Tuesday, February 15, 2005

Stick-to-it-ness

I've been slacking off on writing. I was having a good run there for a while, writing everyday and even keeping up with this blog. But work got a little crazy these past 2 weeks, the homework started piling up, I took a short vacation out to California...Not really excuses, I know, we make the time for the things that are important...I promise I'll be better. From here on out, I'm writing everyday.

Wednesday, February 02, 2005

Dinner time!

Here's what I had for dinner tonight, in order of ingestion:

1 bottle Stella Artois beer
1 piece eclaire cake, bought from bakery 2 days a go and now stale
3 pieces Havarti cheese with Jalapenos
2 pieces goat cheese
approximately 1 cup broccoli, steamed
1 Clausen pickle

Delicious.

Today's events

I took the day off from work today and slept in until 11:00. I felt a little guilty, I had meant to get up around 9 and do some laundry. Once I got up I drank coffee in my bathrobe and worked on a paper for school. It was nice to actually sit at my breakfast table and eat breakfast (Cheerieos with skim milk and a banana). I think it was the first time I've done that since moving into my apartment. Later in the day I went out wandering, stopping at Color Lab on 17th st. to drop off $128.60 worth of film. They told me I can have my pictures on Wednesday and I'm pretty excited. Later I went to a doctor's appointment where I got poked and prodded and yelled at for smoking cigarettes. After leaving the doctor's office I started walking towards home and bummed a smoke on the way, but don't tell Dr. Rothenberg. I wanted to go CD shopping but I'm broke again and thought it would only depress me to find music I wanted to hear and not be able to buy it. So I went home and finished my paper and got ready for class. I think I should take days off more often.

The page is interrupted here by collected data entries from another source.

(* ===== verification/LinkedBuffer.v ===== *)
(** * Linked buffers (src/internal/buffer/buffer.go)

    The model of [Buffer]: its fields, the heap of its nodes, the block cache it
    allocates from and the package variables it reads.  Pointers between nodes are
    kept as addresses; a dereference of nil or of a node that was given back to
    the pool is a panic, so a theorem that an operation returns says in particular
    that it uses neither.  Loops over the chain run on fuel [loop_fuel], and every
    theorem about them shows that it is not exhausted.

    [rlock]/[wlock] serialise readers and writers; each method below is one
    critical section.  This file holds the definitions only. *)

From stdpp Require Import base gmap list numbers.
From S2P Require Import Prelude MCache Node.

Local Open Scope Z_scope.

(** ** Data *)

Definition defaultBlockSize : Z := 4096.
Definition defaultMaxBufferSize : Z := 10 * 1024 * 1024.
Definition maxNodeBlockSize : Z := 128 * 1024.
(** systype.MaxLen *)
Definition MaxLen : Z := 64.

(** The package variables of the buffer package. *)
Record config : Type := Config {
  blockSize : Z;
  maxFillLen : Z;
  MaxBufferSize : Z;
  cleanUp : bool
}.

Definition default_config : config :=
  Config defaultBlockSize (defaultBlockSize * MaxLen) defaultMaxBufferSize false.

Record Buffer : Type := MkBuffer {
  head : option loc;
  tail : option loc;
  rnode : option loc;
  wnode : option loc;
  rlen : Z;
  wlen : Z;
  nodeBlockSize : Z;
  enableAutoNodeBlockSize : bool;
  heap : gmap loc node;
  nextloc : loc;
  mc : mcache;
  cfg : config
}.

A rusty knife in my right hand

I'm a little scared to go to sleep tonight because I've been having some pretty awful nightmares lately. Last night's dream was rather apocalyptic and hyper violent--it almost reminded me of the movie 28 Days Later. Without going into the gory details and getting myself worked up again, let's just say it was terrifying and that I woke up in a sweat and had to turn the lights on for a while before I could relax. My mother tells me that when she was my age she had terrifying nightmares all the time, almost every night. She was married to my dad then and she told me that after every nightmare he'd comfort her back to sleep, never once begrudging her for waking him up. Its strange to imagine them so in love, my dad holding my mom and telling her everything's going to be alright, making her feel safe and erasing the bad images from her mind.

Tuesday, February 01, 2005

Why would you ever want to go home again?

My wrist is starting to hurt from typing so much lately--I don't know what's come over me but in the past 2 weeks or so I've been writing like a mad woman. It comes pouring out and I can't type fast enough so that by the end my fingers feel numb and my right wrist is hurting something horrible. I blame Jim Hondorff for the wrist pain. He's the one who put me in a cast for 6 weeks and according to the orthopedic surgeon "permanently damaged" my wrist rotation. I wonder if he ever thinks about that day. I wonder if he feels badly now for the way he behaved--whether he's grown up some or if he's still the same asshole. I remember that when I finally came back to school after recovering for a week or so he stopped me in the hall and gave me a Mercedes Bendz hood ornament as a way of saying sorry. I still have it in a box I keep in my parents attic.
I got invited to a party at his house the last time I visited my parents and I actually considered going, just to see, just to satisfy some need of facing my fears, facing someone who still haunts me in nightmares. I imagined going to his home, looking him in the eye, making him think about things I'm sure he'd rather deny. In the end I didn't go. Instead I hung out with with the girls, drinking wine and laughing at the way life had changed us.